Copy the records exactly. Every line must match.

AVAILABLE RECORDS →
##########
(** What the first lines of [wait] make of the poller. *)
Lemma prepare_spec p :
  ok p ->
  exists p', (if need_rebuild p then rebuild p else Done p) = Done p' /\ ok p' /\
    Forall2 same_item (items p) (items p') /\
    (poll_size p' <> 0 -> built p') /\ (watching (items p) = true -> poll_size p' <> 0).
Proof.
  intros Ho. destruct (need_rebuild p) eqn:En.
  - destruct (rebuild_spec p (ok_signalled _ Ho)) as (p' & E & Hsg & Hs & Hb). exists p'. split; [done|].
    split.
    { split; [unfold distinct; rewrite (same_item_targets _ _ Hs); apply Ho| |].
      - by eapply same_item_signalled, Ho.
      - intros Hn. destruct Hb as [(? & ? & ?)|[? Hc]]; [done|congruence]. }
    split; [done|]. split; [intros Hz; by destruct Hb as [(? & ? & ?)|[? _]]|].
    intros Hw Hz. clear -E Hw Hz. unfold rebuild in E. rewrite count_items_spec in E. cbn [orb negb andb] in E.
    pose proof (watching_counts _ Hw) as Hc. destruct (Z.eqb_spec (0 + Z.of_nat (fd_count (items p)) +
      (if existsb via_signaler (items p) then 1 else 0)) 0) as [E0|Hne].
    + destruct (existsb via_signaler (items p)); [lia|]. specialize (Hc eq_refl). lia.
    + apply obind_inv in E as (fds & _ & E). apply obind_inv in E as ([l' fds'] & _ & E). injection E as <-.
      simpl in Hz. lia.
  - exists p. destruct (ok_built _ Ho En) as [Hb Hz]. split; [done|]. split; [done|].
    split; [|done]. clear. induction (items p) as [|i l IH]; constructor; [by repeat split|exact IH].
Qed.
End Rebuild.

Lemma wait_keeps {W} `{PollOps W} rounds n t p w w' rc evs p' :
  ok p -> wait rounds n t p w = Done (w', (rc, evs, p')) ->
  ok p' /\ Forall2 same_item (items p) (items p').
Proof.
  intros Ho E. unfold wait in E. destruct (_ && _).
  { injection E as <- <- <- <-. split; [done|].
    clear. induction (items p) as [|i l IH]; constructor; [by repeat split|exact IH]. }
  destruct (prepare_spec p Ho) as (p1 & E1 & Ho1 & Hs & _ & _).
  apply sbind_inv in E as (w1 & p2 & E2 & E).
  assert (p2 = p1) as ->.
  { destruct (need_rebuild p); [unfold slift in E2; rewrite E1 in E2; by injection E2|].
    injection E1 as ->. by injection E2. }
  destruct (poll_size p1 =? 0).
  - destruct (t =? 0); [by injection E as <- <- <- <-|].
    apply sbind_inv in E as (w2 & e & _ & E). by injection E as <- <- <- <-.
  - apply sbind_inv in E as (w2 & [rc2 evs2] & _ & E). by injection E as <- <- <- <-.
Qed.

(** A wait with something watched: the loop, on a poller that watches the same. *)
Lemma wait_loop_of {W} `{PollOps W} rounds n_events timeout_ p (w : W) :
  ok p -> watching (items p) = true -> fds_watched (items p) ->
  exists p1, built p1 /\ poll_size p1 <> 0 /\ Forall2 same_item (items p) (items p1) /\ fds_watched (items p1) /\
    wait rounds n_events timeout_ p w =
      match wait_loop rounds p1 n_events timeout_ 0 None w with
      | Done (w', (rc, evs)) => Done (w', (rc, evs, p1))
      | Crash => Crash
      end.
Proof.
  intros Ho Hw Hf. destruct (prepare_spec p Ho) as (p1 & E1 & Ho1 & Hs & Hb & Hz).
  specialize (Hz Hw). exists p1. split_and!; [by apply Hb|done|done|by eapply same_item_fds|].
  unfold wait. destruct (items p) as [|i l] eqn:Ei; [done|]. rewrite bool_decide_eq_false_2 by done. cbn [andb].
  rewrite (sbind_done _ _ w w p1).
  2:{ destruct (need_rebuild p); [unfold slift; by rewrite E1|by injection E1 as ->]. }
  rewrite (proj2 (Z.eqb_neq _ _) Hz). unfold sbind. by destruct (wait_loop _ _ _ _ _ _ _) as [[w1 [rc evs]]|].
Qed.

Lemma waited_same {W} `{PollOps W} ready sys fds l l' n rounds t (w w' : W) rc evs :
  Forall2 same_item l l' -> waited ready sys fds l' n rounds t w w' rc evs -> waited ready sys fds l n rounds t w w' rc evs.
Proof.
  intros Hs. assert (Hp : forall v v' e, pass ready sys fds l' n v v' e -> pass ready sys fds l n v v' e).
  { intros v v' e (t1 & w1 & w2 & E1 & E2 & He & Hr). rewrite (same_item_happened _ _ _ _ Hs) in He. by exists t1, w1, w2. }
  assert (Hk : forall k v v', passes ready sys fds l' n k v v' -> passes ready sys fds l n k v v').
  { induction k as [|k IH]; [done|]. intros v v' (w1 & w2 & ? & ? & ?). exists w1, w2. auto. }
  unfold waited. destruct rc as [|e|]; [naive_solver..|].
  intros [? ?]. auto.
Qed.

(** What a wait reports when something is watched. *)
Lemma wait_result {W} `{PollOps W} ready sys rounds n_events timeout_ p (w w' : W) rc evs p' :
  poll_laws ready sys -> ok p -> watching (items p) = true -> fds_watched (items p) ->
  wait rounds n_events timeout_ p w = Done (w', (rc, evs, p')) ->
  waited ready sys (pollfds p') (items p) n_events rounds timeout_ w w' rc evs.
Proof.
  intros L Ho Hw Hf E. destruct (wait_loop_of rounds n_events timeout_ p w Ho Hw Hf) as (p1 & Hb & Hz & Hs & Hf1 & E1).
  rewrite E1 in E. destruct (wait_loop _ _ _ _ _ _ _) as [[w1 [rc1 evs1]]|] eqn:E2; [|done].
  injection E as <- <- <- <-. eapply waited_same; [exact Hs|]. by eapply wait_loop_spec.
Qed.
##########
PROBLEM SOLUTION →
(** What the first lines of [wait] make of the poller. *)
Lemma prepare_spec p :
  ok p ->
  exists p', (if need_rebuild p then rebuild p else Done p) = Done p' /\ ok p' /\
    Forall2 same_item (items p) (items p') /\
    (poll_size p' <> 0 -> built p') /\ (watching (items p) = true -> poll_size p' <> 0).
Proof.
  intros Ho. destruct (need_rebuild p) eqn:En.
  - destruct (rebuild_spec p (ok_signalled _ Ho)) as (p' & E & Hsg & Hs & Hb). exists p'. split; [done|].
    split.
    { split; [unfold distinct; rewrite (same_item_targets _ _ Hs); apply Ho| |].
      - by eapply same_item_signalled, Ho.
      - intros Hn. destruct Hb as [(? & ? & ?)|[? Hc]]; [done|congruence]. }
    split; [done|]. split; [intros Hz; by destruct Hb as [(? & ? & ?)|[? _]]|].
    intros Hw Hz. clear -E Hw Hz. unfold rebuild in E. rewrite count_items_spec in E. cbn [orb negb andb] in E.
    pose proof (watching_counts _ Hw) as Hc. destruct (Z.eqb_spec (0 + Z.of_nat (fd_count (items p)) +
      (if existsb via_signaler (items p) then 1 else 0)) 0) as [E0|Hne].
    + destruct (existsb via_signaler (items p)); [lia|]. specialize (Hc eq_refl). lia.
    + apply obind_inv in E as (fds & _ & E). apply obind_inv in E as ([l' fds'] & _ & E). injection E as <-.
      simpl in Hz. lia.
  - exists p. destruct (ok_built _ Ho En) as [Hb Hz]. split; [done|]. split; [done|].
    split; [|done]. clear. induction (items p) as [|i l IH]; constructor; [by repeat split|exact IH].
Qed.
End Rebuild.

Lemma wait_keeps {W} `{PollOps W} rounds n t p w w' rc evs p' :
  ok p -> wait rounds n t p w = Done (w', (rc, evs, p')) ->
  ok p' /\ Forall2 same_item (items p) (items p').
Proof.
  intros Ho E. unfold wait in E. destruct (_ && _).
  { injection E as <- <- <- <-. split; [done|].
    clear. induction (items p) as [|i l IH]; constructor; [by repeat split|exact IH]. }
  destruct (prepare_spec p Ho) as (p1 & E1 & Ho1 & Hs & _ & _).
  apply sbind_inv in E as (w1 & p2 & E2 & E).
  assert (p2 = p1) as ->.
  { destruct (need_rebuild p); [unfold slift in E2; rewrite E1 in E2; by injection E2|].
    injection E1 as ->. by injection E2. }
  destruct (poll_size p1 =? 0).
  - destruct (t =? 0); [by injection E as <- <- <- <-|].
    apply sbind_inv in E as (w2 & e & _ & E). by injection E as <- <- <- <-.
  - apply sbind_inv in E as (w2 & [rc2 evs2] & _ & E). by injection E as <- <- <- <-.
Qed.

(** A wait with something watched: the loop, on a poller that watches the same. *)
Lemma wait_loop_of {W} `{PollOps W} rounds n_events timeout_ p (w : W) :
  ok p -> watching (items p) = true -> fds_watched (items p) ->
  exists p1, built p1 /\ poll_size p1 <> 0 /\ Forall2 same_item (items p) (items p1) /\ fds_watched (items p1) /\
    wait rounds n_events timeout_ p w =
      match wait_loop rounds p1 n_events timeout_ 0 None w with
      | Done (w', (rc, evs)) => Done (w', (rc, evs, p1))
      | Crash => Crash
      end.
Proof.
  intros Ho Hw Hf. destruct (prepare_spec p Ho) as (p1 & E1 & Ho1 & Hs & Hb & Hz).
  specialize (Hz Hw). exists p1. split_and!; [by apply Hb|done|done|by eapply same_item_fds|].
  unfold wait. destruct (items p) as [|i l] eqn:Ei; [done|]. rewrite bool_decide_eq_false_2 by done. cbn [andb].
  rewrite (sbind_done _ _ w w p1).
  2:{ destruct (need_rebuild p); [unfold slift; by rewrite E1|by injection E1 as ->]. }
  rewrite (proj2 (Z.eqb_neq _ _) Hz). unfold sbind. by destruct (wait_loop _ _ _ _ _ _ _) as [[w1 [rc evs]]|].
Qed.

Lemma waited_same {W} `{PollOps W} ready sys fds l l' n rounds t (w w' : W) rc evs :
  Forall2 same_item l l' -> waited ready sys fds l' n rounds t w w' rc evs -> waited ready sys fds l n rounds t w w' rc evs.
Proof.
  intros Hs. assert (Hp : forall v v' e, pass ready sys fds l' n v v' e -> pass ready sys fds l n v v' e).
  { intros v v' e (t1 & w1 & w2 & E1 & E2 & He & Hr). rewrite (same_item_happened _ _ _ _ Hs) in He. by exists t1, w1, w2. }
  assert (Hk : forall k v v', passes ready sys fds l' n k v v' -> passes ready sys fds l n k v v').
  { induction k as [|k IH]; [done|]. intros v v' (w1 & w2 & ? & ? & ?). exists w1, w2. auto. }
  unfold waited. destruct rc as [|e|]; [naive_solver..|].
  intros [? ?]. auto.
Qed.

(** What a wait reports when something is watched. *)
Lemma wait_result {W} `{PollOps W} ready sys rounds n_events timeout_ p (w w' : W) rc evs p' :
  poll_laws ready sys -> ok p -> watching (items p) = true -> fds_watched (items p) ->
  wait rounds n_events timeout_ p w = Done (w', (rc, evs, p')) ->
  waited ready sys (pollfds p') (items p) n_events rounds timeout_ w w' rc evs.
Proof.
  intros L Ho Hw Hf E. destruct (wait_loop_of rounds n_events timeout_ p w Ho Hw Hf) as (p1 & Hb & Hz & Hs & Hf1 & E1).
  rewrite E1 in E. destruct (wait_loop _ _ _ _ _ _ _) as [[w1 [rc1 evs1]]|] eqn:E2; [|done].
  injection E as <- <- <- <-. eapply waited_same; [exact Hs|]. by eapply wait_loop_spec.
Qed.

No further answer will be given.